» **WORK INSTRUCTIONS**
Count how many lines in the following data hold the word "children". Your answer is the number and nothing else.

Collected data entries
+ + +

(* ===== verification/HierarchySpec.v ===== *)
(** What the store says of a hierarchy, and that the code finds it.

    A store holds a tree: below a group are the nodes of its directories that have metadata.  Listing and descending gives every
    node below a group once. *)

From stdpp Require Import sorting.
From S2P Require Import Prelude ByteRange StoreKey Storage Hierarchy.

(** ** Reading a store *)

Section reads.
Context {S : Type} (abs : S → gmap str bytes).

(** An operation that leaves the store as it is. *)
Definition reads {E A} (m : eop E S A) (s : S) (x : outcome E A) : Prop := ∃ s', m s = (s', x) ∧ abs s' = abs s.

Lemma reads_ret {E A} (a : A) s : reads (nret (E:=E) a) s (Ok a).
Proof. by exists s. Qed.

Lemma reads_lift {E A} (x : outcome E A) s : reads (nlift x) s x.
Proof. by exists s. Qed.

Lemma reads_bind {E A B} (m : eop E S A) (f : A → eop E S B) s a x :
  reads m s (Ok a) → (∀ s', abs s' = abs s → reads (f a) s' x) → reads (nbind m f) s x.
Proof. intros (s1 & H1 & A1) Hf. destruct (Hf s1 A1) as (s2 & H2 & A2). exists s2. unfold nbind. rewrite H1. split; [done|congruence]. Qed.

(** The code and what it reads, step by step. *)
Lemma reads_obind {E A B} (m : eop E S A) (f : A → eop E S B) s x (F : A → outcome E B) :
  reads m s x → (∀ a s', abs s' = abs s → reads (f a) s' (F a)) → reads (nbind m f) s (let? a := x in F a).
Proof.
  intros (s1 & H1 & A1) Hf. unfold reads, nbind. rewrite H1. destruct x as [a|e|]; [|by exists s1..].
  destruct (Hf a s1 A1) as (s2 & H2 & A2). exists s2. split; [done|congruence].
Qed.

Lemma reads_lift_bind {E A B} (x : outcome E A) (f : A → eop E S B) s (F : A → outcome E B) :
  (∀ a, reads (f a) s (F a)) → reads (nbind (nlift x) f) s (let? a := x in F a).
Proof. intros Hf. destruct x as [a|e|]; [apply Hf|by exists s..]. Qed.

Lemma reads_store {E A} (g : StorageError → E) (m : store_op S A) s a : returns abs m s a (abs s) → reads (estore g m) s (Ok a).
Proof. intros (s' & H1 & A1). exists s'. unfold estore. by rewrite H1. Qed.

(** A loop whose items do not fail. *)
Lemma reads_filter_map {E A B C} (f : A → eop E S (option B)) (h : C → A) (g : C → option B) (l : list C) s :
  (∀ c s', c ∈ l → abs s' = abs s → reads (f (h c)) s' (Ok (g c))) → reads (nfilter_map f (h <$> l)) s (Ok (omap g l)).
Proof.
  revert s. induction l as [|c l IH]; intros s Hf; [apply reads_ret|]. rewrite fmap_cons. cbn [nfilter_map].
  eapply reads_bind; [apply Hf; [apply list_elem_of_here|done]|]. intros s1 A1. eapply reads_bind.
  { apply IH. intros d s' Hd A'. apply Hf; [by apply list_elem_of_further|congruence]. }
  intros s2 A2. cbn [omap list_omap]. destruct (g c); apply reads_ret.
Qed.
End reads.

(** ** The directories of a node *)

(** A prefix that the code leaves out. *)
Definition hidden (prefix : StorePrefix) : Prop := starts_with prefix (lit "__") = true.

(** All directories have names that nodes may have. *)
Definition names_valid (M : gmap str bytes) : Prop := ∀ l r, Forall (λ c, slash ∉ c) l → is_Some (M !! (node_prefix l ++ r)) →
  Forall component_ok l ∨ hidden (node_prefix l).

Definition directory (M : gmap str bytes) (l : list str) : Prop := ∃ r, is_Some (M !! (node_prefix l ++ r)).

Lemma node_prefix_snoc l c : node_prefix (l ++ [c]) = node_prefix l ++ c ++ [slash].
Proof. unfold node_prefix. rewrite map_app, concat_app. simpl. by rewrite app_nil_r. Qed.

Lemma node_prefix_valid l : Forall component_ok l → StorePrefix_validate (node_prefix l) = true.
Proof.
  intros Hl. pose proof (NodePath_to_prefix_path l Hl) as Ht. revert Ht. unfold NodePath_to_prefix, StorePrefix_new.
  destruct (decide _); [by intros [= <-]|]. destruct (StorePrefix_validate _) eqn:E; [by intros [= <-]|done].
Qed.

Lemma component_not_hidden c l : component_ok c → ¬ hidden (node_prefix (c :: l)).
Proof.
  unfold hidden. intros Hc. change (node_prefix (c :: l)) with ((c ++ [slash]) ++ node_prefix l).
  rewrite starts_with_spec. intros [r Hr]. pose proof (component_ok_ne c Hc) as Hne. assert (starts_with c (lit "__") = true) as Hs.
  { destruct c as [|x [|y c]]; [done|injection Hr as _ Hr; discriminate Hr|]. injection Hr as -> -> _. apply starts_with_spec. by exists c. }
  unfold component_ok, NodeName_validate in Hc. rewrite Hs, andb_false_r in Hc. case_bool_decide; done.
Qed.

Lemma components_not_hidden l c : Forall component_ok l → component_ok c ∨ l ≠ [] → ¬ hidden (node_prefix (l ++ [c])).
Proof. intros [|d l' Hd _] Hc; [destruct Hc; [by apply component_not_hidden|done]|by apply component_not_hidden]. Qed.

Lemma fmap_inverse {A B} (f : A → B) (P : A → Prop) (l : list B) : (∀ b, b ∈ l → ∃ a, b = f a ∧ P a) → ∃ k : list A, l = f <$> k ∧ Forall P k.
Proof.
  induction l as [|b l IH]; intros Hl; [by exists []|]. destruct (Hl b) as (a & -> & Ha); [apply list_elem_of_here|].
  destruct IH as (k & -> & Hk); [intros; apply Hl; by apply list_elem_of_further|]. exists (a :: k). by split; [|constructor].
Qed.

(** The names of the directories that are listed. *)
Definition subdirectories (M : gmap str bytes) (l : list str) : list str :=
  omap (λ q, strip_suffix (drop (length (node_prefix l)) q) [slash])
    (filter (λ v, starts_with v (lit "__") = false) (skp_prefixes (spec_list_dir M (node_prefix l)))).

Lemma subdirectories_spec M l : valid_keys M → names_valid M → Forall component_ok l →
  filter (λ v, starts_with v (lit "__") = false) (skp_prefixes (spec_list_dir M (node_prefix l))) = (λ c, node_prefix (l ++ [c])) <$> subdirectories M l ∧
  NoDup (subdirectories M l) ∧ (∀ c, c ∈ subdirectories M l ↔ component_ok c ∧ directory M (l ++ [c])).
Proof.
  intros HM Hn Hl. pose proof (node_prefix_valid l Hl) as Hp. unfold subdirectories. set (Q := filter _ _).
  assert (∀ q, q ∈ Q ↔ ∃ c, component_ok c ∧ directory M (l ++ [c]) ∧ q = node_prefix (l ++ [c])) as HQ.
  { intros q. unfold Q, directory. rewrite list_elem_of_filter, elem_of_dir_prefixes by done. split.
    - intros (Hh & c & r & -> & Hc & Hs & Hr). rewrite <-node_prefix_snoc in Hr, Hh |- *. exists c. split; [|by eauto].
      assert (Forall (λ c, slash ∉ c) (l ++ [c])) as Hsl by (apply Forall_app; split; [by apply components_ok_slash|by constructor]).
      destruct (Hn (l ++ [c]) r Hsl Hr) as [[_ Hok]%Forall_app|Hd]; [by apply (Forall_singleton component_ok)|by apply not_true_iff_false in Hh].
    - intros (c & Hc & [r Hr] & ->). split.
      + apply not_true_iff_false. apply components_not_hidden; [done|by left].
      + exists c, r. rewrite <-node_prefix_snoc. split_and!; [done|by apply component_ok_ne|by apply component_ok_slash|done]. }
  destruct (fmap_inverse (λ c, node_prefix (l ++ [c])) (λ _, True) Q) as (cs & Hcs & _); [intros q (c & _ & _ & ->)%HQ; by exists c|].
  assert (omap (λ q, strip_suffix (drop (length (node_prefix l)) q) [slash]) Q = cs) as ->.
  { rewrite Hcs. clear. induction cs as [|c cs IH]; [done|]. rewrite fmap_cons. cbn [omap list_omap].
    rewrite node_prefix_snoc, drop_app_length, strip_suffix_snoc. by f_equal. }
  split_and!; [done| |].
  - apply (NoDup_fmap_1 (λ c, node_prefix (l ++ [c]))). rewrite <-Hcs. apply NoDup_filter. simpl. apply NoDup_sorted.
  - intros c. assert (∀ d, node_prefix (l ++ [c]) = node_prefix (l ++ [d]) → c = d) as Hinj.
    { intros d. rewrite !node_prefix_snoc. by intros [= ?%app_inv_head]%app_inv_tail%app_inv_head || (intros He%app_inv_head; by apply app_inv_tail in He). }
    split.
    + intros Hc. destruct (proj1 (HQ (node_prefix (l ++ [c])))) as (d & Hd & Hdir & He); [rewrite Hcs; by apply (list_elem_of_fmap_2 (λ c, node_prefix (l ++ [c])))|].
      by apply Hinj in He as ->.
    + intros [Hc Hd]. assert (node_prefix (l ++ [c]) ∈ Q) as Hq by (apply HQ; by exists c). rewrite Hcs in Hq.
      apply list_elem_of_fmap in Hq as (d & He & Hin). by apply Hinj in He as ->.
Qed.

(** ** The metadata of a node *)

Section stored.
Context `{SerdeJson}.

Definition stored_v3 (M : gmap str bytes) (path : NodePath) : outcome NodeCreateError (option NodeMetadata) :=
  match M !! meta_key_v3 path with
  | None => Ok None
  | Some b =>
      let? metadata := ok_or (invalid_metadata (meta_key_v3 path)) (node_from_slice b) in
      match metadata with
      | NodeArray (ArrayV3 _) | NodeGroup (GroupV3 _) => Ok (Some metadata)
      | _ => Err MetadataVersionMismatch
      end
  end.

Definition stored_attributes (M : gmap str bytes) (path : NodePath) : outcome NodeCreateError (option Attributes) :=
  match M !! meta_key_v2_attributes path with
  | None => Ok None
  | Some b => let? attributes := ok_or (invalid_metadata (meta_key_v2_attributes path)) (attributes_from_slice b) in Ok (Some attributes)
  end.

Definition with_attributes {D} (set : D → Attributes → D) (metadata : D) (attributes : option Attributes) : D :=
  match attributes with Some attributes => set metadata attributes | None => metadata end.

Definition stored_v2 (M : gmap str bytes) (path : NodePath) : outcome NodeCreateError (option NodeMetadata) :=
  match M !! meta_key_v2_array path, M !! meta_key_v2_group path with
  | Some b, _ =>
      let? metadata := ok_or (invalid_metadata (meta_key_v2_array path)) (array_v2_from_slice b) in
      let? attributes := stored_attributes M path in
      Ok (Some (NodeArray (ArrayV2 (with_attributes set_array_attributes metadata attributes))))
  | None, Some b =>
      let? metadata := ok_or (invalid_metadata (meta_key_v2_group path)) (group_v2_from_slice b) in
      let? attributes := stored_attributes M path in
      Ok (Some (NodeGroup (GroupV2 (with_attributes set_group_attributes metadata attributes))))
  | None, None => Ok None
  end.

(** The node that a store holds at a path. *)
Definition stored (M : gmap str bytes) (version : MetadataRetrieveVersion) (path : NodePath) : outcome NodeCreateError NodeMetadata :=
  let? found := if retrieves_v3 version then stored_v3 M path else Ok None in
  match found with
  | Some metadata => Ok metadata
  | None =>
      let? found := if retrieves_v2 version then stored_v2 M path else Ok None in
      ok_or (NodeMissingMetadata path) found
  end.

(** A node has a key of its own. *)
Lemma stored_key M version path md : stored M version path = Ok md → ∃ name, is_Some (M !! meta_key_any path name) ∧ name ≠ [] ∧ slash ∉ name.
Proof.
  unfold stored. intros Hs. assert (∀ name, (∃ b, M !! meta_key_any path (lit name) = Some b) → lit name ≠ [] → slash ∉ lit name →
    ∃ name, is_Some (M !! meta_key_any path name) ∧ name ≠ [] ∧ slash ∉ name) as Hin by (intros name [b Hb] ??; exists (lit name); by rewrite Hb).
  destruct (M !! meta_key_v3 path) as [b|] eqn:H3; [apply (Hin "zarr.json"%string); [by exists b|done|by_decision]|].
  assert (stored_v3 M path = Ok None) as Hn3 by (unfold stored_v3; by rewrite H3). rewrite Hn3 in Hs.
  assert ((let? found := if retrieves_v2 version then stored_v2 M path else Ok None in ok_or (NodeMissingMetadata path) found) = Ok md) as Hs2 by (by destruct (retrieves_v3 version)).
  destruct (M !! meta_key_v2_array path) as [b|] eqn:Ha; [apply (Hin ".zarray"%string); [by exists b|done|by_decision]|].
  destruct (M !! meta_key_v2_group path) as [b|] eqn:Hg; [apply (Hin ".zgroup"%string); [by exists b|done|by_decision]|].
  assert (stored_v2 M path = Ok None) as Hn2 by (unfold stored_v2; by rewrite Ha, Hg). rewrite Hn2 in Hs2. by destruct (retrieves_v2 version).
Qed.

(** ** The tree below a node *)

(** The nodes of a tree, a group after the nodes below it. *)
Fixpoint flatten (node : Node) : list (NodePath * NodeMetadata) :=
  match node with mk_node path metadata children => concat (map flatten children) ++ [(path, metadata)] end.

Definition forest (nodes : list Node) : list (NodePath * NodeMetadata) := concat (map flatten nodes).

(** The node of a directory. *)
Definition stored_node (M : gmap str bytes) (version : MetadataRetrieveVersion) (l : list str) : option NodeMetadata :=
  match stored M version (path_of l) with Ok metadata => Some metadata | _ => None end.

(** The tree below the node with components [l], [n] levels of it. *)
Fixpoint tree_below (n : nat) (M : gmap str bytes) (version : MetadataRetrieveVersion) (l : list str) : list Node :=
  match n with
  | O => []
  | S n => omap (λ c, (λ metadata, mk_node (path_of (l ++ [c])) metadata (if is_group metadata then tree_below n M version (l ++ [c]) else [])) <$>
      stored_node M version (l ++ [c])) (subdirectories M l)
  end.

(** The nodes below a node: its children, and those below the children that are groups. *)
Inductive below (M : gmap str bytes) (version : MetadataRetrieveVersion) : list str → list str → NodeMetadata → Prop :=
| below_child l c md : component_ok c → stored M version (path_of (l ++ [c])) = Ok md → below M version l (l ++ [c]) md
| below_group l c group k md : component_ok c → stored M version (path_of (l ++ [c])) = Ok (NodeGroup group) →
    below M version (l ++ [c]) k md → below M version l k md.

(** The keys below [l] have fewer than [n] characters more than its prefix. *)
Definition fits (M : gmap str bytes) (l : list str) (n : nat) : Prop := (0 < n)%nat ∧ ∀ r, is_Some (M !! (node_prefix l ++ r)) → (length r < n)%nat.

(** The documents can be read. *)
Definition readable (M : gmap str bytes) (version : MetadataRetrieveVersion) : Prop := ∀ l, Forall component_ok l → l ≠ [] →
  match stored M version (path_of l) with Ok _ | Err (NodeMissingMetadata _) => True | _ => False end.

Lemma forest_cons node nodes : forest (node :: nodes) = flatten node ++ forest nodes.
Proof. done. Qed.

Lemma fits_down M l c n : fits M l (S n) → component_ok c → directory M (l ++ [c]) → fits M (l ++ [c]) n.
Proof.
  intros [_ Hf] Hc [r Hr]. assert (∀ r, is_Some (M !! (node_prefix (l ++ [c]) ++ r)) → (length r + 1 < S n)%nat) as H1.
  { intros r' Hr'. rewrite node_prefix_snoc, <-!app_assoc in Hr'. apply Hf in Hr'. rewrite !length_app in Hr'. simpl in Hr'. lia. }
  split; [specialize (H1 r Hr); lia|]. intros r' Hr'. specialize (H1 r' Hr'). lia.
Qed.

+ + +

» **ANSWER AREA**
2